» HOW TO COMPLETE THIS TASK: Beneath this line is the data. Output exactly the lines from the line with "(* ===== verification/Bitfields.v ===== *)" to the line with "the structures can", both ends included, and nothing more.

Stored records
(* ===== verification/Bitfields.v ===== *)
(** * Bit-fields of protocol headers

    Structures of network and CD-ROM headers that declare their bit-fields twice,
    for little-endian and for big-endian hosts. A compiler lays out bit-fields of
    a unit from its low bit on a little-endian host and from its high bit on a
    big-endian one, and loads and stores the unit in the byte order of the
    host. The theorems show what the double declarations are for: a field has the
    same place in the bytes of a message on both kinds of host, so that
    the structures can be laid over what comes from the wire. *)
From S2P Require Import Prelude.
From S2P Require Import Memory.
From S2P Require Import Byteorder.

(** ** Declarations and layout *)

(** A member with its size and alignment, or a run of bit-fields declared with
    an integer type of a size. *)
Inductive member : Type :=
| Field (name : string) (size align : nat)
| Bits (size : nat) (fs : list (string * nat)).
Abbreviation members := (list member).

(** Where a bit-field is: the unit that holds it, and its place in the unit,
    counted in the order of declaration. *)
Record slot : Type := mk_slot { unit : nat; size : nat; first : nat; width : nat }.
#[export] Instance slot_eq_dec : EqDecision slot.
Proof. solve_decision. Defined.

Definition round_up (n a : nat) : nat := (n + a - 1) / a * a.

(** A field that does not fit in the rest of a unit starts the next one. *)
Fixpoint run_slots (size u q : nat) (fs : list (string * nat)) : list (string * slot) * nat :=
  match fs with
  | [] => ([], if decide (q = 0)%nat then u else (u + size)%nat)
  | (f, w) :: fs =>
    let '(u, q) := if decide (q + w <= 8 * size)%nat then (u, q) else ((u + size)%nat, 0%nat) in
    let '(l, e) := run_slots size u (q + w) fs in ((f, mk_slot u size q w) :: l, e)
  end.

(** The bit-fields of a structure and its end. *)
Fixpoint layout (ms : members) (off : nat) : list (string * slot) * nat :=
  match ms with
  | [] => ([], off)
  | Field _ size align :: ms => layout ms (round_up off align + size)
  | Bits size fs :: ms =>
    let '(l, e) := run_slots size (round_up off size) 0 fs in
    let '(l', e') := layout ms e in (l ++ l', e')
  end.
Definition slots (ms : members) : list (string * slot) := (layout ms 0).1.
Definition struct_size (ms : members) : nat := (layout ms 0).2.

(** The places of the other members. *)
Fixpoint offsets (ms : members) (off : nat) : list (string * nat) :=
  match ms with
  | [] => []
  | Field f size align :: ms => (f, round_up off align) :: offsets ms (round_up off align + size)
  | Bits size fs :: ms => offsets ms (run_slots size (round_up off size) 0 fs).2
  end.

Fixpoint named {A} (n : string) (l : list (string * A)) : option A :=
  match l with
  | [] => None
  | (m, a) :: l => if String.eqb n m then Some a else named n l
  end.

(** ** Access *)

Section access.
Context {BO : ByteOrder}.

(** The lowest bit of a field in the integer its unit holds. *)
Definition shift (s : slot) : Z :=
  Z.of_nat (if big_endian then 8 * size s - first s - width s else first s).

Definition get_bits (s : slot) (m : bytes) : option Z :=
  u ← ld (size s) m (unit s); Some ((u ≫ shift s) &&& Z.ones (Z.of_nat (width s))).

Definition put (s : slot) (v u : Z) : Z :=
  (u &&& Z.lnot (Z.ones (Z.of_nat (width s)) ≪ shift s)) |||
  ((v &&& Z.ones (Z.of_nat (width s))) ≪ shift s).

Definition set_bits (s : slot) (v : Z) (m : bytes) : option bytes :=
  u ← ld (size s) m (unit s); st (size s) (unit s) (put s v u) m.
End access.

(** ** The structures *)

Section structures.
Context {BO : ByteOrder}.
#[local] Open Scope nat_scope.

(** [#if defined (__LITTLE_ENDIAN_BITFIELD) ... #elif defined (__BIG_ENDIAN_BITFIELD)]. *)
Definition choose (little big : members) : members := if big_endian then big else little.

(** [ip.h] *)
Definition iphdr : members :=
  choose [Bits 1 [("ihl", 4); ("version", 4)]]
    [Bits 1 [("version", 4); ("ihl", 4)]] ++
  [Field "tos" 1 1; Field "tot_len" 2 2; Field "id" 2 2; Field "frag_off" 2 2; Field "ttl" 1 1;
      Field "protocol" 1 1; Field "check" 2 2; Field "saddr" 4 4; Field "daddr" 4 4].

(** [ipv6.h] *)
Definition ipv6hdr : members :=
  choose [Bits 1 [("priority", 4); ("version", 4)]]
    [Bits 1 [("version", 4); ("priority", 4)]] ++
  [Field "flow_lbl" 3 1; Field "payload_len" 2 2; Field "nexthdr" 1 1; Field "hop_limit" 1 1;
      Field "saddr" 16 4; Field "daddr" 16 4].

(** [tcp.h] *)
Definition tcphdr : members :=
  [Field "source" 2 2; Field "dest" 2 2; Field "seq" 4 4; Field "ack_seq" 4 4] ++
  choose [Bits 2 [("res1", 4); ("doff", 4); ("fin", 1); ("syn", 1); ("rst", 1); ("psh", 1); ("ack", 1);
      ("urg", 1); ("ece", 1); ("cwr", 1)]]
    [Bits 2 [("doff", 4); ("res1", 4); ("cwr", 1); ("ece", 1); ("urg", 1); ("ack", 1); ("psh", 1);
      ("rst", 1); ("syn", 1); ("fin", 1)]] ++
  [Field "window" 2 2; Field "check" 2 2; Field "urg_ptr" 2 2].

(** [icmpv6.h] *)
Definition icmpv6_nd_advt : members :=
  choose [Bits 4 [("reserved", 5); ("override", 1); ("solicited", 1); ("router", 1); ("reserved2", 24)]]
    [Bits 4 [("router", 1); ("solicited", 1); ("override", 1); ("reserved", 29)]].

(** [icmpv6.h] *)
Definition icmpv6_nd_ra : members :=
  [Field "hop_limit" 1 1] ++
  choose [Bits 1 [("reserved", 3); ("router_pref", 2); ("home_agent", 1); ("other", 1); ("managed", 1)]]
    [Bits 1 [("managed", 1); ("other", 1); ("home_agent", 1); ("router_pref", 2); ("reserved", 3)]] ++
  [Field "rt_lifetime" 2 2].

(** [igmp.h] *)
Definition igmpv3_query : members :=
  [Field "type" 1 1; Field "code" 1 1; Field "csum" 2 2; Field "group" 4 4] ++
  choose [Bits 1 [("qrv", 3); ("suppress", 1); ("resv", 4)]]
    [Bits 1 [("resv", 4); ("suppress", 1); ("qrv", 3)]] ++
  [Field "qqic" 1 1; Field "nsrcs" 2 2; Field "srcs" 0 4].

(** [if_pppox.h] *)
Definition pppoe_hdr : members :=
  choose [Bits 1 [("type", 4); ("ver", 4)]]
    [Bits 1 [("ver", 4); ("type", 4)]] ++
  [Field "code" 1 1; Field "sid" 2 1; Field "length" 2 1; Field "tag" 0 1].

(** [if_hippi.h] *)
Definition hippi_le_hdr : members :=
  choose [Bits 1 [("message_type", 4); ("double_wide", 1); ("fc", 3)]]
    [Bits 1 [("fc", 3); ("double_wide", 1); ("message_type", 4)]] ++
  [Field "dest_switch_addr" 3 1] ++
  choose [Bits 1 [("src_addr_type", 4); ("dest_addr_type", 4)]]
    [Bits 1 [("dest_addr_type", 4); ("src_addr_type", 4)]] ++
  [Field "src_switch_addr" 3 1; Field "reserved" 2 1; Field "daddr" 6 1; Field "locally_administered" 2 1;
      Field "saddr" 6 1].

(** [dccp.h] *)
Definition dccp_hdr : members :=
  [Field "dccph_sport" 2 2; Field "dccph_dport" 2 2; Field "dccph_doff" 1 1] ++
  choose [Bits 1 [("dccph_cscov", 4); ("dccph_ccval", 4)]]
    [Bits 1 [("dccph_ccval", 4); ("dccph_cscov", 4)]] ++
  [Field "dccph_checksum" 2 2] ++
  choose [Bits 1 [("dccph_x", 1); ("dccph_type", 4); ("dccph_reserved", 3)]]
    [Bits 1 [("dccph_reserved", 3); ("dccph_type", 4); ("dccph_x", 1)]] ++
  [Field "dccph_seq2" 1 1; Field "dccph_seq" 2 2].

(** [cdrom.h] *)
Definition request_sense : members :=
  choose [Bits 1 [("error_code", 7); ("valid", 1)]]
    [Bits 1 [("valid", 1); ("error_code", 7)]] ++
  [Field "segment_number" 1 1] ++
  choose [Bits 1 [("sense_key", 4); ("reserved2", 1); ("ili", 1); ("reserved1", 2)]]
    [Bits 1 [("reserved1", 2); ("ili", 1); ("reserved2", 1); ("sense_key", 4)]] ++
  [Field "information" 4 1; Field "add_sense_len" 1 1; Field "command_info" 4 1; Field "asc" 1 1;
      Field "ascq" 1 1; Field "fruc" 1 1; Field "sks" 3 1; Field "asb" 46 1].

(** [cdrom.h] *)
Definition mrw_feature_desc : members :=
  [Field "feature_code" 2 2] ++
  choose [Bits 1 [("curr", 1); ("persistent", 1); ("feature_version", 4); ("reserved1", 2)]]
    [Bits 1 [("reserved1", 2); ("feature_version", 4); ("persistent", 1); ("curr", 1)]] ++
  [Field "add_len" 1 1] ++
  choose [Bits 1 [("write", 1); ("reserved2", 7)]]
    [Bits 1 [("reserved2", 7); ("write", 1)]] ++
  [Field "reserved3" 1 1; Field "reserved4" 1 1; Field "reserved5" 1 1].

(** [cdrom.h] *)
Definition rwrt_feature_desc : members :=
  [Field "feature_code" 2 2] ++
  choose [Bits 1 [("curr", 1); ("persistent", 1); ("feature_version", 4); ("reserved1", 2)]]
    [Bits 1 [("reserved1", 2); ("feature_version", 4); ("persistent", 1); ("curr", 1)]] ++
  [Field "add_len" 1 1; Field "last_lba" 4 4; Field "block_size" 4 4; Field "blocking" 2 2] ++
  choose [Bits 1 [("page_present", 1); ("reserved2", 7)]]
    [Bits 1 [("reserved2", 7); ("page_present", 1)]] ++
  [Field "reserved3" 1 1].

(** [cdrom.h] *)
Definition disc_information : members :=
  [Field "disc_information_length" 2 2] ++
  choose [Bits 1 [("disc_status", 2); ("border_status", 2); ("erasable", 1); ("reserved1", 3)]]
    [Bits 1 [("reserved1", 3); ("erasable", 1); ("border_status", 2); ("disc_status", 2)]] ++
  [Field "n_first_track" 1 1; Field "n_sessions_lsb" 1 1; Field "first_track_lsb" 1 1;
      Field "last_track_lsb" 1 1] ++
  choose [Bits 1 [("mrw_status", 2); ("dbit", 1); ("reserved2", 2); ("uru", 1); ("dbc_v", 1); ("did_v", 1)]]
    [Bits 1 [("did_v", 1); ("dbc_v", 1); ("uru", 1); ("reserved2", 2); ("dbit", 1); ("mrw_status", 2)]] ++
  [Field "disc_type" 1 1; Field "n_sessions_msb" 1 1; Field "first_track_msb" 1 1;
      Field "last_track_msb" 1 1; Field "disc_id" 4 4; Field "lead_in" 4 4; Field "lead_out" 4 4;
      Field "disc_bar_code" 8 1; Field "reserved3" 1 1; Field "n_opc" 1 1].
==
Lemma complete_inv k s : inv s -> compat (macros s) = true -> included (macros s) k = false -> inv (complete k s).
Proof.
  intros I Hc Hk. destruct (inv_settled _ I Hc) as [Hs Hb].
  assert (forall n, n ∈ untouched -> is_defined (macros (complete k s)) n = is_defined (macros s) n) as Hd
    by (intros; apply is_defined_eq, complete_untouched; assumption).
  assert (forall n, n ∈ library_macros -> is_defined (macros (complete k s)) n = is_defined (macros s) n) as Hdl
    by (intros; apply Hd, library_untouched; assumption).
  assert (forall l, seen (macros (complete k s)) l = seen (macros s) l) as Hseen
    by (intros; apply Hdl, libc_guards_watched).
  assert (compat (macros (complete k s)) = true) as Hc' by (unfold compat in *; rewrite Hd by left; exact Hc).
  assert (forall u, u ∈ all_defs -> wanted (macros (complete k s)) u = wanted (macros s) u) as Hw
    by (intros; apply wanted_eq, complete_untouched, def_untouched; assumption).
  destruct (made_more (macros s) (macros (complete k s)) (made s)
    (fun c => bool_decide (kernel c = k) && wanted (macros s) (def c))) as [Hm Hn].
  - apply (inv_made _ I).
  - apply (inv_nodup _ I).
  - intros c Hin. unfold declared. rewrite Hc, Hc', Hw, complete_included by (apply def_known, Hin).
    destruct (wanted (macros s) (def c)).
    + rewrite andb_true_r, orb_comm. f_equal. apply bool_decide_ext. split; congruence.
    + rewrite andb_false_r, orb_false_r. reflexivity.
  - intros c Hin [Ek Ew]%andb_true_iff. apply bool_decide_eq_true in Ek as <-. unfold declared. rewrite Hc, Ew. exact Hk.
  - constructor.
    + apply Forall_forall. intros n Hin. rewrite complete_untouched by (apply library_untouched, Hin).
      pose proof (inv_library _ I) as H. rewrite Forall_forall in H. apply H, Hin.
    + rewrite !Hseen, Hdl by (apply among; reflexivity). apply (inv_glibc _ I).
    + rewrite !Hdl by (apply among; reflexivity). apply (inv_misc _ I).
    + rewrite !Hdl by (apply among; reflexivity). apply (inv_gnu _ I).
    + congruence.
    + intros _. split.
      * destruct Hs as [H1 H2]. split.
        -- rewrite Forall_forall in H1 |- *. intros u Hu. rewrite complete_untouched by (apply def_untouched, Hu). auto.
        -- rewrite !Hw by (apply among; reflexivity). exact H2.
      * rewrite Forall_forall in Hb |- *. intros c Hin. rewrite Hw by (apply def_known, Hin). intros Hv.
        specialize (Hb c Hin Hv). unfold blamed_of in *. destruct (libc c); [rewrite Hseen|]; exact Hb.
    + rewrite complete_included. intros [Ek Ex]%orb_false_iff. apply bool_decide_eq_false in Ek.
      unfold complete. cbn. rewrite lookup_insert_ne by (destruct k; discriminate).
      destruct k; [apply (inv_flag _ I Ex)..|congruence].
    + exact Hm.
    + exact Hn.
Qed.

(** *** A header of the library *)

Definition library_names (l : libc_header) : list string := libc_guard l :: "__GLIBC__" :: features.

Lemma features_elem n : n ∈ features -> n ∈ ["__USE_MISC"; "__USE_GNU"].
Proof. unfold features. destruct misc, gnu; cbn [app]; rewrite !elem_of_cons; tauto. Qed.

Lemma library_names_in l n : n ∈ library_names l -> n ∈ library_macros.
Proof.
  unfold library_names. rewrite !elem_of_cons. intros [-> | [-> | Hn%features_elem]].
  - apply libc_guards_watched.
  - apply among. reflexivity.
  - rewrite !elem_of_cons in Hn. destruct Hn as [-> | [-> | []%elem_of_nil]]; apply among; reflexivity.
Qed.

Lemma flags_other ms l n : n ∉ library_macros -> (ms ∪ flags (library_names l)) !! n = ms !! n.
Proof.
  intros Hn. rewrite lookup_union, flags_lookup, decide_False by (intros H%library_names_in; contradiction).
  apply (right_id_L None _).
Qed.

» RESPONSE TO THE TASK:
(* ===== verification/Bitfields.v ===== *)
(** * Bit-fields of protocol headers

    Structures of network and CD-ROM headers that declare their bit-fields twice,
    for little-endian and for big-endian hosts. A compiler lays out bit-fields of
    a unit from its low bit on a little-endian host and from its high bit on a
    big-endian one, and loads and stores the unit in the byte order of the
    host. The theorems show what the double declarations are for: a field has the
    same place in the bytes of a message on both kinds of host, so that
    the structures can be laid over what comes from the wire. *)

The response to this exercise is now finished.